Prestige Wine & Spirits, Inc. v. Jules Robin, S.A.

686 F. Supp. 103, 1988 U.S. Dist. LEXIS 4343, 1988 WL 48940
CourtDistrict Court, D. Maryland
DecidedApril 22, 1988
DocketCiv. No. PN-87-559
StatusPublished
Cited by3 cases

This text of 686 F. Supp. 103 (Prestige Wine & Spirits, Inc. v. Jules Robin, S.A.) is published on Counsel Stack Legal Research, covering District Court, D. Maryland primary law. Counsel Stack provides free access to over 12 million legal documents including statutes, case law, regulations, and constitutions.

Bluebook
Prestige Wine & Spirits, Inc. v. Jules Robin, S.A., 686 F. Supp. 103, 1988 U.S. Dist. LEXIS 4343, 1988 WL 48940 (D. Md. 1988).

Opinion

MEMORANDUM

NIEMEYER, District Judge.

Prestige Wine and Spirits, Inc., which was the sole distributor of De Valcourt brandy in the United States, brought suit against Jules Robin, S.A. and its subsidiary Maison Briand and Cie, two French companies (hereafter the Robin companies) for breach of the distribution agreement. Prestige alleges that the Robin companies failed to provide adequate advertising support, failed to pay commissions and to reimburse expenses in a timely manner, and acted wrongfully in terminating the distribution agreement.

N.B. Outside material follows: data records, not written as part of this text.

(** * Carbontrackpro: the GHG Protocol calculator

    A shallow embedding of [emission_factors.py], [ghg_protocol.py] and of the
    aggregation block of [app.py] (the "Calculate Carbon Footprint" button).

    Modelling choices.
    - Numbers.  The Python code computes with [int] and [float].  The code
      is embedded twice.  In the first embedding every quantity is an exact
      rational ([Q]); a float literal such as [0.00195] is the rational it
      denotes, and equalities between quantities are stated with [==]
      ([Qeq]).  It serves the properties that state which formula, which
      factor or which branch the code takes.  Rounding, overflow and NaN
      are outside of it: the properties on the sign of the results, on the
      aggregation and on the ranking of categories are settled in the
      second embedding, in binary64 ([PrimFloat]), further down.
    - Dictionaries are [gmap string _].  A subscript [d[k]] may raise
      [KeyError], [d.get(k, v)] never does.
    - Exceptions are explicit: a call returns [Ok v] or [Raise e].
    - Strings are [string]s of bytes (the UTF-8 encoding of the Python
      string); [str.lower] acts on the ASCII letters.  Python lowers other
      letters too, which changes no lookup: the only one that becomes an
      ASCII letter is U+212A (to k), and no key that the code builds with
      [lower()] contains a k.

    The later modules embed [recommendations.py], [carbon_offsets.py]
    (except the HTML formatting), the "Key Recommendations" block and the
    "Percentage" columns of [report_generator.py], and the offsets button of
    [app.py].
    - A dictionary whose order matters (the emissions by scope and by
      category, the table of projects, the recommendations) is the list of
      its items in insertion order.
    - [sorted(..., reverse=True)] is a stable descending sort, [max] gives
      the first greatest element and raises [ValueError] on an empty
      sequence, a division by a computed number may raise
      [ZeroDivisionError].
    - The built-in [round] on floats is a parameter of the functions that
      call it. *)

From Stdlib Require Import QArith Qabs Lqa Lia String Ascii List.
From Stdlib Require Import Sorted Permutation.
From Stdlib Require Import Floats.
From stdpp Require Import gmap strings list fin_maps.
Import ListNotations.

Local Open Scope string_scope.
Local Open Scope Q_scope.

(** ** Exceptions *)

Inductive exn : Type :=
| KeyError (key : string)
| TypeError.

Inductive result (A : Type) : Type :=
| Ok (a : A)
| Raise (e : exn).

Arguments Ok {A} a.
Arguments Raise {A} e.

Definition bind {A B : Type} (r : result A) (k : A -> result B) : result B :=
  match r with
  | Ok a => k a
  | Raise e => Raise e
  end.

Notation "'let*' x ':=' r 'in' k" := (bind r (fun x => k))
  (at level 10, x name, r at level 100, k at level 200).

(** [d[k]]: the value stored under [k], or [KeyError]. *)
Definition subscript {V : Type} (d : gmap string V) (k : string) : result V :=
  match d !! k with
  | Some v => Ok v
  | None => Raise (KeyError k)
  end.

(** [d[k]] where [d] may be [None], which has no subscript. *)
Definition subscript_opt {V : Type} (d : option (gmap string V)) (k : string)
    : result V :=
  match d with
  | Some m => subscript m k
  | None => Raise TypeError
  end.

(** [d.get(k, v)]: the value stored under [k], or [v]. *)
Definition get {V : Type} (d : gmap string V) (k : string) (v : V) : V :=
  match d !! k with
  | Some x => x
  | None => v
  end.

(** ** String methods *)

Module Str.

(** [c.lower()] for one character. *)
Definition lower_ascii (c : ascii) : ascii :=
  let n := nat_of_ascii c in
  if (Nat.leb 65 n && Nat.leb n 90)%bool then ascii_of_nat (n + 32) else c.

(** [s.lower()] *)
Fixpoint lower (s : string) : string :=
  match s with
  | EmptyString => EmptyString
  | String c s' => String (lower_ascii c) (lower s')
  end.

(** The scan of [s.replace(old, new)] for a non-empty [old]: [skip] counts
    the characters of a match of [old] that are still to be dropped. *)
Fixpoint replace_scan (old new s : string) (skip : nat) : string :=
  match s with
  | EmptyString => EmptyString
  | String c s' =>
      match skip with
      | S k => replace_scan old new s' k
      | O =>
          if String.prefix old s
          then new ++ replace_scan old new s' (String.length old - 1)
          else String c (replace_scan old new s' 0)
      end
  end.

(** With an empty [old], [new] is put before every character and at the
    end. *)
Fixpoint intersperse (new s : string) : string :=
  match s with
  | EmptyString => new
  | String c s' => new ++ String c (intersperse new s')
  end.

(** [s.replace(old, new)] *)
Definition replace (s old new : string) : string :=
  match old with
  | EmptyString => intersperse new s
  | String _ _ => replace_scan old new s 0
  end.

End Str.

(** ** emission_factors.py *)

Module ef.

Definition STATIONARY_COMBUSTION : gmap string Q :=
  list_to_map
    [ ("natural_gas", 0.00195);
      ("diesel", 0.00273);
      ("propane", 0.00153);
      ("fuel_oil", 0.00281) ].

Definition MOBILE_COMBUSTION : gmap string Q :=
  list_to_map
    [ ("gasoline", 0.00234);
      ("diesel", 0.00267);
      ("jet_fuel", 0.00259) ].

Definition REFRIGERANTS : gmap string Q :=
  list_to_map
    [ ("R-134a", 1430);
      ("R-410A", 2088);
      ("R-404A", 3922);
      ("R-22", 1810);
      ("None", 0) ].

Definition ELECTRICITY : gmap string Q :=
  list_to_map
    [ ("northeast_us", 0.000254);
      ("midwest_us", 0.000481);
      ("south_us", 0.000427);
      ("west_us", 0.000221);
      ("western_europe", 0.000276);
      ("eastern_europe", 0.000483);
      ("asia", 0.000562);
      ("renewable", 0.000016);
      ("mixed", 0.000320);
      ("default", 0.000431) ].

Definition BUSINESS_TRAVEL : gmap string Q :=
  list_to_map
    [ ("air_short_haul", 0.000258);
      ("air_medium_haul", 0.000168);
      ("air_long_haul", 0.000153);
      ("car_rental", 0.000348);
      ("hotel_stay", 0.021) ].
(** C3 at a failing input: the code root lists [app.js] and an empty
    directory named [gen.ts], so it has no [tsconfig.json] and no TypeScript
    file below it; [compileTypeScript] nevertheless writes [tsconfig.json]
    and runs [tsc]. *)
Theorem compileTypeScript_ts_named_directory :
  let config := sampleNodejs (sampleArgs_with "code" (Some "/ws/js") (Some "/tmp/build")) in
  @readdir (okHost tsNamedDirectory) "/ws/js" = Ok ["app.js"; "gen.ts"] /\
  @statSync_isDirectory (okHost tsNamedDirectory) "/ws/js/gen.ts" = Ok true /\
  @readdirSync (okHost tsNamedDirectory) "/ws/js/gen.ts" = Ok [] /\
  ~ @ts_file_below (okHost tsNamedDirectory) "/ws/js" /\
  forall fuel, 1 <= fuel ->
    @compileTypeScript (okHost tsNamedDirectory) fuel (mkWorld config []) =
    (Return tt,
     mkWorld config
       [WriteFile "/tmp/build/output/awsToolkitSamLocalResource/tsconfig.json"
          (stringify defaultTsconfig);
        compiling_log;
        RunProcess "tsc --project /tmp/build/output/awsToolkitSamLocalResource"]).
Proof.
  intros config. split; [reflexivity|]. split; [reflexivity|]. split; [reflexivity|].
  split; [exact tsNamedDirectory_no_ts_file|].
  intros [|fuel] Hfuel; [lia | reflexivity].
Qed.

(** ** Instances *)

Lemma makeTypescriptConfig_node_fields_witness :
  exists result w',
    @makeTypescriptConfig (okHost tsProject) (mkWorld discoverArgs []) = (Return result, w') /\
    node_launch_fields discoverArgs result.
Proof.
  destruct (@makeTypescriptConfig_node_fields (okHost tsProject) discoverArgs [])
    as [Hfields Hreturns].
  destruct (Hreturns "/ws/app" "/tmp/build/app___vsctk___template.yaml") as (result & w' & Hrun).
  - reflexivity.
  - right. split; [reflexivity|].
    exists "/ws/app/src/handler.ts", "/ws/app". repeat split; [discriminate].
  - reflexivity.
  - exists result, w'. split; [exact Hrun | exact (Hfields result w' Hrun)].
Defined.

Lemma makeTypescriptConfig_roots_witness :
  exists result w',
    @makeTypescriptConfig (okHost tsProject) (mkWorld mappedArgs []) = (Return result, w') /\
    ((localRoot result = Some "/ws/app/src" /\ remoteRoot result = "/var/task/src") /\
     exists tp, trace w' = [MakeInputTemplate tp; single_mapping_warning]).
Proof.
  eexists. eexists. split; [lazy; reflexivity|].
  exact (@makeTypescriptConfig_roots (okHost tsProject) mappedArgs [] _ _ eq_refl).
Defined.
(** * blocksim: the node communication core

    A shallow embedding of [blocksim/models/node.py] and
    [blocksim/node_factory.py], and the properties of the bounded
    known-item sets, of neighbour management, of [send] / [listening] and
    of node-population construction.

    Python objects are embedded as follows.
    - [int] is [Z]; [str] is [string]; a [set] of [str] is a [gset string].
    - A neighbour dictionary (the value stored in [self.neighbors]) is the
      record [Neighbor], one field per key.
    - [self.neighbors] is a [gmap string Neighbor].  The dictionaries and
      sets stored there are mutable objects; every one of them is created
      by [add_neighbors] and is referenced from exactly one key, so an
      in-place mutation through the key is an update of the map at that key.
    - Node objects are referred to by their [address].
    - The queue of a [Connection] object lives in a store indexed by the
      identity of the object.
    - A raised exception is a value of [exn]; a call returns a [result]
      together with the state it leaves behind. *)

From Stdlib Require Import ZArith Ascii String List Lia.
From Equations Require Import Equations.
From stdpp Require Import base option list gmap sets strings pretty.

Local Open Scope string_scope.
Local Open Scope list_scope.
#[local] Set Warnings "-clear-no-such-hyp".

(** ** Values *)

(** [Envelope = namedtuple('Envelope', 'msg, timestamp, destination, origin')] *)
Record Envelope := mkEnvelope {
  msg : string;
  timestamp : Z;
  destination : string;
  origin : string
}.

(** Modelled from the spec: the chain data model ([blocksim.models.chain],
    [blocksim.models.ethereum.block]) is an external collaborator; a chain
    supplies the genesis block a node starts with and exposes its [head]. *)
Inductive Block :=
| GenesisBlock
| MinedBlock (block_hash : string).

Record Chain := mkChain { head : Block }.

(** Modelled from the spec: [blocksim.models.network.Connection], a directed
    edge between two nodes with an unbounded FIFO delivery queue.  The two
    ends are fixed at construction; the queue is the mutable part of the
    object and is kept in [stores] of [Sim], at index [conn_id]. *)
Record Connection := mkConnection {
  conn_id : nat;
  origin_node : string;
  destination_node : string
}.

(** The dictionary [add_neighbors] stores for a neighbour, by key:
    ['connection'], ['head'], ['location'], ['address'], ['knownTxs'],
    ['knownBlocks'].  [None] for the connection is Python's [None]. *)
Record Neighbor := mkNeighbor {
  nb_connection : option Connection;
  nb_head : Block;
  nb_location : string;
  nb_address : string;
  knownTxs : gset string;
  knownBlocks : gset string
}.

Record Node := mkNode {
  transmission_speed : Z;
  location : string;
  address : string;
  neighbors : gmap string Neighbor;
  chain : Chain
}.

(** The simulation state the node code reads and writes besides [self]:
    the virtual clock [env.now] and the queue of every [Connection]. *)
Record Sim := mkSim {
  now : Z;
  stores : list (list Envelope)
}.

On December 10,1987, the Robin companies moved to dismiss this action for lack of personal jurisdiction or, alternatively, under the doctrine of forum non conveniens. That motion was denied. The Court concluded that the continuing contacts of the defendant companies with this District satisfied the requirements of due process. With respect to the absence of a convenient forum, the Court deferred to the choice of forum selected by the plaintiff, determining, in response to the contention of defendants that a judgment might not be enforceable if obtained in the United States, that defendant owed accounts receivable in this District which would be available to satisfy at least partially a judgment that might be obtained.

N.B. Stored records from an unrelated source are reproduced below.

Lemma get_set_same (d : palma_matrix_t) (i j : nat) (v : Z) :
  dense_wf d -> (i < m_rows d)%nat -> (j < m_stride d)%nat ->
  palma_matrix_get (palma_matrix_set d i j v) i j = v.
Proof.
  intros [_ Hlen] Hi Hj. unfold palma_matrix_get, palma_matrix_set. cbn.
  rewrite nth_upd, Nat.eqb_refl, Hlen.
  pose proof (cell_index_lt _ _ _ _ Hi Hj) as Hlt.
  apply Nat.ltb_lt in Hlt. rewrite Hlt. reflexivity.
Qed.

Lemma get_set_other (d : palma_matrix_t) (i j i' j' : nat) (v : Z) :
  (j < m_stride d)%nat -> (j' < m_stride d)%nat -> i <> i' \/ j <> j' ->
  palma_matrix_get (palma_matrix_set d i j v) i' j' = palma_matrix_get d i' j'.
Proof.
  intros Hj Hj' Hne. unfold palma_matrix_get, palma_matrix_set. cbn.
  rewrite nth_upd.
  destruct (Nat.eqb_spec (i' * m_stride d + j') (i * m_stride d + j)) as [E|E];
    [|reflexivity].
  apply cell_index_inj in E; [|assumption|assumption]. destruct E; subst.
  destruct Hne; congruence.
Qed.

Lemma ALIGN_STRIDE_ge (cols : nat) : (cols <= ALIGN_STRIDE cols)%nat.
Proof.
  unfold ALIGN_STRIDE.
  pose proof (Nat.div_mod_eq (cols + 3) 4) as E.
  pose proof (Nat.mod_upper_bound (cols + 3) 4 ltac:(lia)) as B.
  lia.
Qed.

(** [palma_matrix_create_zero] on positive dimensions: a well-formed matrix
    all of whose cells hold ε. *)
Lemma palma_matrix_create_zero_spec (rows cols : nat) (s : palma_semiring_t) :
  (0 < rows)%nat -> (0 < cols)%nat ->
  exists d, palma_matrix_create_zero rows cols s = Some d /\
            m_rows d = rows /\ m_cols d = cols /\ dense_wf d /\
            (forall i j, (i < rows)%nat -> (j < m_stride d)%nat ->
                         palma_matrix_get d i j = palma_zero s).
Proof.
  intros Hr Hc. unfold palma_matrix_create_zero, palma_matrix_create.
  destruct (Nat.eqb_spec rows 0); [lia|]. destruct (Nat.eqb_spec cols 0); [lia|].
  cbn [orb m_rows m_cols m_stride m_data].
  eexists. split; [reflexivity|]. cbn [m_rows m_cols m_stride m_data].
  assert (Hlen : forall l (d : list Z),
             length (fold_left (fun d i => upd d i (palma_zero s)) l d) = length d).
  { induction l as [|k l IH]; intros d; cbn [fold_left]; [reflexivity|].
    rewrite IH. apply upd_length. }
  split; [reflexivity|]. split; [reflexivity|]. split.
  - split; cbn [m_rows m_cols m_stride m_data]; [apply ALIGN_STRIDE_ge|].
    rewrite Hlen. apply repeat_length.
  - intros i j Hi Hj. unfold palma_matrix_get. cbn [m_stride m_data].
    rewrite (nth_fold_upd (fun _ => palma_zero s)), repeat_length.
    pose proof (cell_index_lt _ _ _ _ Hi Hj) as Hlt.
    cbn [Nat.leb Nat.add andb]. apply Nat.ltb_lt in Hlt. rewrite Hlt. reflexivity.
Qed.
(** A login that the server accepts, moving the client to another host. *)
Definition accepted_login : World :=
  password_client (JStr "my.geotab.com")
    [Some (authenticate_response "my3.geotab.com" "user@example.com" "s2" "db")].

(** [API.from_credentials(credentials)]: a new client from the attributes of
    an existing [Credentials] object; [None] has no attributes. *)
Definition from_credentials (credentials : option loc) : M unit := fun w =>
  match credentials with
  | Some l =>
      match heap w !! l with
      | Some c =>
          __init__ (username c) (password c) (database c) (session_id c)
            (server c) w
      | None => (Raise AttributeError, w)
      end
  | None => (Raise AttributeError, w)
  end.

(** A request as the client makes them: a POST envelope for some method and
    parameters, to an [https] URL ending in [/apiv1]. *)
Definition well_formed_request (r : Request) : Prop :=
  exists host method parameters,
    r = rpc_request ("https://" +:+ host +:+ "/apiv1") method parameters.

(** The log grows by well-formed requests only. *)
Definition sends_well_formed (w w' : World) : Prop :=
  exists more, sent w' = (sent w ++ more)%list /\ Forall well_formed_request more.

(** The re-login is refused too. *)
Definition expired_and_refused : World :=
  session_client (JStr "my.geotab.com")
    [Some (error_response "InvalidUserException" "m" "s");
     Some (error_response "InvalidUserException" "m" "s")].

(** * Properties *)

(** ** Reasoning about the monad *)

Ltac unfold_M :=
  unfold mbind, M_bind, mret, M_ret, bind, ret, raise, lift, when,
    try_except_MyGeotabException in *.

(** [m w] split into its result and its final world. *)
Lemma run_eta {A} (m : M A) (w : World) : m w = ((m w).1, (m w).2).
Proof. by destruct (m w). Qed.


Section Preserves.
Context (R : relation World) `{!PreOrder R}.

Lemma preserves_ret {A} (a : A) : preserves R (mret a).
Proof. intros w. simpl. reflexivity. Qed.

Lemma preserves_raise {A} (e : exn) : preserves R (@raise A e).
Proof. intros w. simpl. reflexivity. Qed.

Lemma preserves_lift {A} (r : result A) : preserves R (lift r).
Proof. intros w. simpl. reflexivity. Qed.

Lemma preserves_bind {A B} (m : M A) (k : A -> M B) :
  preserves R m -> (forall a, preserves R (k a)) -> preserves R (m ≫= k).
Proof.
  intros Hm Hk w. unfold_M. specialize (Hm w).
  destruct (m w) as [[a|e] w1]; simpl in *; [|done].
  etrans; [exact Hm | apply Hk].
Qed.

(** The same for one run, with the first step's outcome at hand. *)
Lemma step_bind {A B} (m : M A) (k : A -> M B) w :
  R w (m w).2 ->
  (forall a w1, m w = (Return a, w1) -> R w1 (k a w1).2) ->
  R w ((m ≫= k) w).2.
Proof.
  intros Hm Hk. unfold_M.
  destruct (m w) as [[a|e] w1]; simpl in *; [|done].
  etrans; [exact Hm | by apply Hk].
Qed.

Lemma preserves_try {A} (m : M A) (h : json -> json -> json -> json -> M A) :
  preserves R m -> (forall f n msg st, preserves R (h f n msg st)) ->
  preserves R (try_except_MyGeotabException m h).
Proof.
  intros Hm Hh w. unfold_M. specialize (Hm w).
  destruct (m w) as [[a|e] w1]; simpl in *; [done|].
  destruct e; simpl; try done.
  etrans; [exact Hm | apply Hh].
Qed.

Lemma preserves_when (b : bool) (m : M unit) :
  preserves R m -> preserves R (when b m).
Proof. intros Hm. destruct b; [done | apply preserves_ret]. Qed.

Lemma preserves_the_credentials : preserves R the_credentials.
Proof.
  intros w. unfold the_credentials.
  destruct (credentials (self w)) as [l|]; [|reflexivity].
  destruct (heap w !! l); reflexivity.
Qed.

The Robin companies have now moved for reconsideration of the decision with respect to the forum non conveniens issue based on a change of circumstances. They allege that an anticipated change in their method of distribution will make them “judgment proof’ in this District and in the United States, and that therefore the Court should now dismiss the complaint under the holdings of Olympic Corp. v. Societe Generale, 333 F.Supp. 121 (S.D.N.Y.1971), [105]*105aff'd, 462 F.2d 376 (2d Cir.1972); Munsell v. La Brasserie Molson Du Quebec Limitee, 618 F.Supp. 1383 (E.D.N.Y.1985); Zinsler v. Marriott Corp., 605 F.Supp. 1499 (D.Md.1985); and Syndicate 420 at Lloyd’s, London v. Glacier General Assurance Co., 604 F.Supp. 1443 (E.D.La.1985).

In response to the expressed intent revealed by the Robin companies in their motion to reconsider, the plaintiff Prestige filed a motion for a temporary restraining order and a motion for a preliminary injunction seeking to prevent the defendants from taking any steps to change their method of doing business and thereby purportedly strengthen their position on the forum non conveniens issue. Upon consideration of all the motions, affidavits, and testimony presented at a hearing on April 14, 1988, the Court will deny all three motions.

I

Forum Non Conveniens

Prestige is a Maryland corporation located in Maryland. With permission of the Robin companies, it purchased the rights to distribute De Valcourt brandy in the United States from another distributor who assigned to Prestige all rights as a distributor.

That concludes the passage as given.